OK, hacking it together aside, it's time to write a real set of functions for the ports.

Try doing this with DMA? Might make it easier on TX'ing, not with RX'ing. Want to dump big memory block into tx...

• to test, do 'packet' search bounded by #-------@ or something ... have it read in on ringbuffer, write loop for checking this ? when complete do ship out via TX (at first) then via DMA channel on single interrupt... to flag ready-again

RXIN -> State RingBuffer

[start][destination][destination][hopcount][source][source][#bytestotal][byte_7][byte_6]...[byte_n] 0-255 bytes

Interrupts

These were originally very difficult to figure out - I think I finally found a good document

Programming

It turns out this chip defaults to SWD, not JTAG. Should have read the datasheet more carefully. Also, I forgot to order the tag-connect for this number of pins...

PIO

Here I am using the PIO peripheral (which also handles multiplexing for other peripherals) to turn one of my LED's on and off

/*
 * atsams70-router.c
 *
 * Created: 11/18/2017 1:52:54 AM
 * Author : Jake
 */ 


#include "sam.h"


int main(void)
{
    // Initialize the SAM system
    SystemInit();
  
  // startup the PIOA peripheral clock - only necessary for Inputs and Interrupts
  PMC->PMC_PCER0 = 1 << ID_PIOA;
  
  // Peripheral Enable Register
  // Set PER to 1 at the pin to enable the PIO peripheral, 
  // set PDR (peripheral disable register) to 1 to clear that, opening the pin up for other peripherals (uart, etc)
  PIOA->PIO_PER |= PIO_PER_P28_Msk;
  // Output Enable Register
  PIOA->PIO_OER = PIO_PER_P28_Msk;

    while (1) 
    {
    // Clear Output Data Register (open drain)
    PIOA->PIO_CODR = PIO_PER_P28_Msk;
    // Set Output Data Register (voltage)
    PIOA->PIO_SODR = PIO_PER_P28_Msk;
    }
}

ASF and Delay

ASF is Atmel Software Framework - from within Atmel Studio 7, ASF makes it easy to turn hardware peripherals on / off. It's kind of like a more-intense Arduino, in that it allows you to avoid digging in the Registers to do stuff.

I'm more interested in doing the register digging, that way it seems easier to share and replicate code (no laundry list of dependencies to build and share) and it offers a future where I'm not in Atmel Studio 7, because boo proprietary software...

But I do want a delay function, if only to test turning this light on and off.
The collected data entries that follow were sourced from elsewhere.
(* ===== verification/WritePaths.v ===== *)
(** * The two write paths of a record

    A client's PUT converts its value with [convert.rs], a write of the host with
    [coerce_into] of [types.rs]; the source says the two must not disagree.
    [host_wire_agree] states where they agree and where they do not. *)

From Stdlib Require Import ZArith.
From S2P Require Import Prelude Utf8 Wire PvdTypes NtTypes F64 Text Calc CalcParse CalcEval MonitorHub PutEncode Convert Records Apply.

Local Open Scope Z_scope.

Module WritePaths.
Import Float NtTypes PayloadEq Convert Records Apply.
Import Val(DecodedValue).

(** A scalar as it arrives in a PUT. *)
Definition to_decoded (v : ScalarValue) : DecodedValue :=
  match v with
  | Bool b => Val.Boolean b
  | I8 x => Val.Int8 x | I16 x => Val.Int16 x | I32 x => Val.Int32 x | I64 x => Val.Int64 x
  | U8 x => Val.UInt8 x | U16 x => Val.UInt16 x | U32 x => Val.UInt32 x | U64 x => Val.UInt64 x
  | F32 x => Val.Float32 x | F64 x => Val.Float64 x
  | Str s => Val.String s
  end.

(** The payload of a scalar is within its type. *)
Definition scalar_ok (v : ScalarValue) : Prop :=
  match v with
  | Bool _ | Str _ => True
  | I8 x => - 2 ^ 7 <= x < 2 ^ 7 | I16 x => - 2 ^ 15 <= x < 2 ^ 15
  | I32 x => - 2 ^ 31 <= x < 2 ^ 31 | I64 x => - 2 ^ 63 <= x < 2 ^ 63
  | U8 x => 0 <= x < 2 ^ 8 | U16 x => 0 <= x < 2 ^ 16 | U32 x => 0 <= x < 2 ^ 32 | U64 x => 0 <= x < 2 ^ 64
  | F32 x => 0 <= x < 2 ^ 32 | F64 x => 0 <= x < 2 ^ 64
  end.

Definition is_str (v : ScalarValue) : bool := match v with Str _ => true | _ => false end.
Definition is_unsigned (v : ScalarValue) : bool := match v with U8 _ | U16 _ | U32 _ | U64 _ => true | _ => false end.

(** Not an [f32] NaN, whose payload a cast need not keep. *)
Definition plain (v : ScalarValue) : bool := match v with F32 x => negb (is_nan32 x) | _ => true end.

(** A float strictly between -1 and 0. *)
Definition fraction_below_zero (v : ScalarValue) : bool :=
  match v with
  | F32 x => CalcEval.is_finite (widen x) && (key 64 (widen x) <? 0) && (trunc (widen x) =? 0)
  | F64 x => CalcEval.is_finite x && (key 64 x <? 0) && (trunc x =? 0)
  | _ => false
  end.

(** The float a scalar holds, widened. *)
Definition float_of (v : ScalarValue) : option Z := match v with F32 x => Some (widen x) | F64 x => Some x | _ => None end.

Lemma float_bits v x : scalar_ok v -> float_of v = Some x -> 0 <= x < 2 ^ 64.
Proof. destruct v; try done; cbn [float_of scalar_ok]; intros ? [= <-]; [by apply widen_range|done]. Qed.

Lemma host_float lo hi v x : scalar_ok v -> float_of v = Some x -> - 2 ^ 127 < lo -> hi < 2 ^ 127 - 1 ->
  to_int (try_from lo hi) v = if CalcEval.is_finite x then try_from lo hi (trunc x) else None.
Proof.
  intros Hv Hx Hlo Hhi. pose proof (float_bits v x Hv Hx) as Hr.
  assert (to_int (try_from lo hi) v = if CalcEval.is_finite x then try_from lo hi (CalcEval.as_int (- 2 ^ 127) (2 ^ 127 - 1) x) else None) as ->.
  { destruct v; try done; cbn [float_of] in Hx; injection Hx as <-; reflexivity. }
  destruct (CalcEval.is_finite x) eqn:Hf; [|done]. rewrite (as_int_trunc x) by (done || lia). by apply clamp_128.
Qed.

Lemma wire_signed lo hi v : scalar_ok v -> is_str v = false -> - 2 ^ 63 <= lo -> hi < 2 ^ 63 ->
  decoded_to_i64 (to_decoded v) ≫= try_from lo hi = to_int (try_from lo hi) v.
Proof.
  intros Hv Hs Hlo Hhi. destruct (float_of v) as [x|] eqn:Hx.
  - rewrite (host_float lo hi v x) by (done || lia). pose proof (float_bits v x Hv Hx).
    assert (decoded_to_i64 (to_decoded v) = f64_to_i64_checked x) as ->.
    { destruct v; try done; cbn [float_of] in Hx; injection Hx as <-; reflexivity. }
    rewrite f64_to_i64_checked_spec by done. destruct (CalcEval.is_finite x); [|done]. apply narrow; lia.
  - destruct v; try done; cbn [to_decoded decoded_to_i64 mbind option_bind]. apply narrow; lia.
Qed.

Lemma wire_unsigned hi v : scalar_ok v -> is_str v = false -> 0 <= hi < 2 ^ 64 ->
  decoded_to_u64 (to_decoded v) ≫= try_from 0 hi = if fraction_below_zero v then None else to_int (try_from 0 hi) v.
Proof.
  intros Hv Hs Hhi. destruct (float_of v) as [x|] eqn:Hx.
  - rewrite (host_float 0 hi v x) by (done || lia). pose proof (float_bits v x Hv Hx).
    assert (decoded_to_u64 (to_decoded v) = f64_to_u64_checked x /\
            fraction_below_zero v = CalcEval.is_finite x && (key 64 x <? 0) && (trunc x =? 0)) as [-> ->].
    { destruct v; try done; cbn [float_of] in Hx; injection Hx as <-; done. }
    rewrite f64_to_u64_checked_spec by done. destruct (CalcEval.is_finite x) eqn:Hf; [|done]. cbn [andb].
    destruct (0 <=? key 64 x) eqn:Hk; [apply Z.leb_le in Hk|apply Z.leb_gt in Hk].
    + replace (key 64 x <? 0) with false by (symmetry; apply Z.ltb_ge; lia). apply narrow; lia.
    + replace (key 64 x <? 0) with true by (symmetry; apply Z.ltb_lt; lia). cbn [andb mbind option_bind].
      destruct (trunc x =? 0) eqn:Ht; [done|apply Z.eqb_neq in Ht]. symmetry. apply try_from_out. left.
      revert Hk Ht. rewrite (key_split x), (trunc_split x) by done. pose proof (Z.mod_pos_bound x (2 ^ 63)).
      pose proof (trunc_mag_nonneg (x mod 2 ^ 63)). destruct (2 ^ 63 <=? x); lia.
  - destruct v; try done; cbn [to_decoded decoded_to_u64 fraction_below_zero to_int as_i128]; try done.
    all: destruct (0 <=? v) eqn:E; [done|apply Z.leb_gt in E]; symmetry; apply try_from_out; lia.
Qed.

(** Where the two paths part: a string against a number, and a fraction below
    zero into an unsigned type. *)
Definition differs (target v : ScalarValue) : bool :=
  xorb (is_str target) (is_str v) || (is_unsigned target && fraction_below_zero v).

Section Paths.
Context `{FloatText}.

Lemma in_type v : scalar_ok v -> is_str v = false ->
  match v with
  | I8 x => signed 8 x = Some x | I16 x => signed 16 x = Some x | I32 x => signed 32 x = Some x | I64 x => signed 64 x = Some x
  | U8 x => unsigned 8 x = Some x | U16 x => unsigned 16 x = Some x | U32 x => unsigned 32 x = Some x | U64 x => unsigned 64 x = Some x
  | _ => True
  end.
Proof. destruct v; try done; cbn [scalar_ok]; intros; apply try_from_in; cbn; lia. Qed.

Lemma wire_i32 v : scalar_ok v -> is_str v = false -> decoded_to_i32 (to_decoded v) = to_int (signed 32) v.
Proof.
  intros Hv Hs. unfold signed at 1. rewrite <- wire_signed by (done || lia).
  destruct v; try done; cbn [to_decoded decoded_to_i64 decoded_to_i32 mbind option_bind]; cbn [scalar_ok] in Hv;
    first [done | symmetry; apply try_from_in; cbn; lia | symmetry; apply narrow; lia | destruct v; done].
Qed.

Lemma wire_i64 v : scalar_ok v -> is_str v = false -> decoded_to_i64 (to_decoded v) = to_int (signed 64) v.
Proof.
  intros Hv Hs. unfold signed at 1. rewrite <- wire_signed by (done || lia). destruct (float_of v) as [x|] eqn:Hx.
  - assert (decoded_to_i64 (to_decoded v) = f64_to_i64_checked x) as ->.
    { destruct v; try done; cbn [float_of] in Hx; injection Hx as <-; reflexivity. }
    rewrite f64_to_i64_checked_spec by (by apply (float_bits v)). destruct (CalcEval.is_finite x); [|done].
    symmetry. apply narrow; lia.
  - destruct v; try done; cbn [to_decoded decoded_to_i64 mbind option_bind]; cbn [scalar_ok] in Hv;
      first [symmetry; apply try_from_in; cbn; lia | symmetry; apply narrow; lia | destruct v; done].
Qed.

Lemma wire_u64 v : scalar_ok v -> is_str v = false ->
  decoded_to_u64 (to_decoded v) = if fraction_below_zero v then None else to_int (unsigned 64) v.
Proof.
  intros Hv Hs. unfold unsigned at 1. rewrite <- wire_unsigned by (done || lia). destruct (float_of v) as [x|] eqn:Hx.
  - assert (decoded_to_u64 (to_decoded v) = f64_to_u64_checked x) as ->.
    { destruct v; try done; cbn [float_of] in Hx; injection Hx as <-; reflexivity. }
    rewrite f64_to_u64_checked_spec by (by apply (float_bits v)). destruct (_ && _); [|done].
    symmetry. apply narrow; lia.
  - destruct v; try done; cbn [to_decoded decoded_to_u64]; cbn [scalar_ok] in Hv;
      try (destruct (0 <=? v) eqn:E; [apply Z.leb_le in E|done]); cbn [mbind option_bind];
      first [symmetry; apply try_from_in; cbn; lia | destruct v; done].
Qed.

(** The host path to an integer variant. *)
Lemma host_int target v (T : Z -> option Z) (C : Z -> ScalarValue) : scalar_ok v -> is_str v = false ->
  In (target, T, C)
    [(I8 0, signed 8, I8); (I16 0, signed 16, I16); (I32 0, signed 32, I32); (I64 0, signed 64, I64);
     (U8 0, unsigned 8, U8); (U16 0, unsigned 16, U16); (U32 0, unsigned 32, U32); (U64 0, unsigned 64, U64)] ->
  coerce_into target v = C <$> to_int T v.
Proof.
  intros Hv Hs Hin. pose proof (in_type v Hv Hs) as Ht. unfold coerce_into.
  cbn [In] in Hin. repeat destruct Hin as [[= <- <- <-]|Hin]; try done; destruct v; try done; cbn [same_variant to_int as_i128];
    rewrite Ht; done.
Qed.

Lemma coerce_variant target target' v : same_variant target target' = true -> coerce_into target v = coerce_into target' v.
Proof. destruct target, target'; try done; destruct v; reflexivity. Qed.

Lemma fraction_host lo hi v : scalar_ok v -> fraction_below_zero v = true -> - 2 ^ 127 < lo <= 0 -> 0 <= hi < 2 ^ 127 - 1 ->
  to_int (try_from lo hi) v = Some 0.
Proof.
  intros Hv Hf Hlo Hhi.
  assert (exists x, float_of v = Some x /\ CalcEval.is_finite x = true /\ trunc x = 0) as (x & Hx & Hfin & Ht).
  { destruct v; try done; cbn [fraction_below_zero] in Hf; apply andb_prop in Hf as [[? ?]%andb_prop ?%Z.eqb_eq]; eexists; done. }
  rewrite (host_float lo hi v x), Hfin, Ht by (done || lia). apply try_from_in. lia.
Qed.

(** Into an integer variant. *)
Lemma agree_signed target v T C : scalar_ok v -> is_str v = false ->
  In (target, T, C) [(I8 0, signed 8, I8); (I16 0, signed 16, I16); (I32 0, signed 32, I32); (I64 0, signed 64, I64)] ->
  decode_as target (to_decoded v) = coerce_into target v.
Proof.
  intros Hv Hs Hin. rewrite (host_int target v T C) by (done || cbn [In] in *; tauto).
  cbn [In] in Hin. repeat destruct Hin as [[= <- <- <-]|Hin]; try done; cbn [decode_as].
  - unfold decoded_to_i8, signed. by rewrite wire_signed by (done || lia).
  - unfold decoded_to_i16, signed. by rewrite wire_signed by (done || lia).
  - by rewrite wire_i32.
  - by rewrite wire_i64.
Qed.

Lemma agree_unsigned target v T C : scalar_ok v -> is_str v = false ->
  In (target, T, C) [(U8 0, unsigned 8, U8); (U16 0, unsigned 16, U16); (U32 0, unsigned 32, U32); (U64 0, unsigned 64, U64)] ->
  decode_as target (to_decoded v) = (if fraction_below_zero v then None else coerce_into target v) /\
  (fraction_below_zero v = true -> coerce_into target v = Some (C 0)).
Proof.
  intros Hv Hs Hin. rewrite (host_int target v T C) by (done || cbn [In] in *; tauto).
  assert (fraction_below_zero v = true -> to_int T v = Some 0) as Hz.
  { intros Hf. cbn [In] in Hin. repeat destruct Hin as [[= _ <- _]|Hin]; try done; apply fraction_host; done || lia. }
  split; [|intros Hf; by rewrite Hz]. cbn [In] in Hin.
  repeat destruct Hin as [[= <- <- <-]|Hin]; try done; cbn [decode_as].
  - unfold decoded_to_u8, unsigned. rewrite wire_unsigned by (done || lia). by destruct (fraction_below_zero v).
  - unfold decoded_to_u16, unsigned. rewrite wire_unsigned by (done || lia). by destruct (fraction_below_zero v).
  - unfold decoded_to_u32, unsigned. rewrite wire_unsigned by (done || lia). by destruct (fraction_below_zero v).
  - rewrite wire_u64 by done. by destruct (fraction_below_zero v).
Qed.

(** C17: a client's PUT of a number and the same write by the host store the
    same value or are both refused, whatever the types of the record and of the
    value, except that a string and a number never convert into each other in a
    PUT, and a fraction between -1 and 0 is refused by an unsigned record in a
    PUT while the host writes 0. *)
Theorem host_wire_agree target v :
  scalar_ok v -> plain v = true ->
  decode_as target (to_decoded v) = (if differs target v then None else coerce_into target v) /\
  (is_unsigned target && fraction_below_zero v = true ->
   exists next, coerce_into target v = Some next /\ as_i128 next = Some 0 /\ same_variant target next = true).
Proof.
  intros Hv Hp. destruct (is_str v) eqn:Hs; [by destruct v; try done; destruct target|].
  unfold differs. rewrite Hs, xorb_false_r.
  destruct target; cbn [is_str is_unsigned orb andb];
    try (match goal with |- context [decode_as (?C ?x)] =>
           split; [|done]; change (decode_as (C x)) with (decode_as (C 0)); rewrite (coerce_variant (C x) (C 0)) by done; by eapply agree_signed; [..|cbn [In]; tauto] end);
    try (match goal with |- context [decode_as (?C ?x)] =>
           change (decode_as (C x)) with (decode_as (C 0)); rewrite (coerce_variant (C x) (C 0)) by done;
           destruct (agree_unsigned (C 0) v _ C Hv Hs ltac:(cbn [In]; tauto)) as [E1 E2]; split; [exact E1|];
           intros Hf; exists (C 0); by rewrite E2 end).
  - split; [|done]. destruct v; try done; cbn. f_equal. by rewrite eq_zero_widen.
  - split; [|done]. destruct v as [[]| | | | | | | | |x| |]; try reflexivity. apply negb_true_iff in Hp. cbn [decode_as to_decoded decoded_to_f32 decoded_to_f64 fmap option_fmap option_map].
    by rewrite to_f32_widen.
  - split; [|done]. destruct v as [[]| | | | | | | | | | |]; reflexivity || done.
  - split; [|done]. by destruct v.
Qed.

End Paths.

(** [-0.5] into a [ubyte] record. *)
Lemma host_wire_agree_witness :
  decode_as (U8 7) (to_decoded (F64 0xBFE0000000000000)) = None /\
  exists next, @coerce_into (Build_FloatText (fun _ => []) (fun _ => [])) (U8 7) (F64 0xBFE0000000000000) = Some next /\
    as_i128 next = Some 0 /\ same_variant (U8 7) next = true.
Proof.
  destruct (@host_wire_agree (Build_FloatText (fun _ => []) (fun _ => [])) (U8 7) (F64 0xBFE0000000000000)) as [E1 E2];
    [cbn [scalar_ok]; lia|reflexivity|]. split; [rewrite E1; vm_compute; reflexivity|apply E2; vm_compute; reflexivity].
Defined.

End WritePaths.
And, to be real, I think I want to use Atmel's USB CDC drivers as well - so that I can have a serial port enumerated real quick.

To use ASF, I also need to have a 'board' defined - this is like a hardware abstraction layer (HAL ... 9000). This is all explained as you go to ASF -> ASF Wizard in the top menu.

Now that I have this defined (a board) the build takes a LONG time. I am also getting a lot of errors, I think I'm going to start a new ASF project from scratch.

That's a lot better, I think.

To set the clock, I'm looking at 31.17 in the datasheet.

OK, F this, I went to http://asf.atmel.com/docs/latest/sam.drivers.mcan.quick_start.samv71_xplained_ultra/html/sysclk_quickstart.html and used ASF. I didn't need to configure anything other than setting up a #define BOARD_FREQ_MAINCK_XTAL (12000000UL) in my conf_board.h file. Nice. It's happily trucking at 300MHz now.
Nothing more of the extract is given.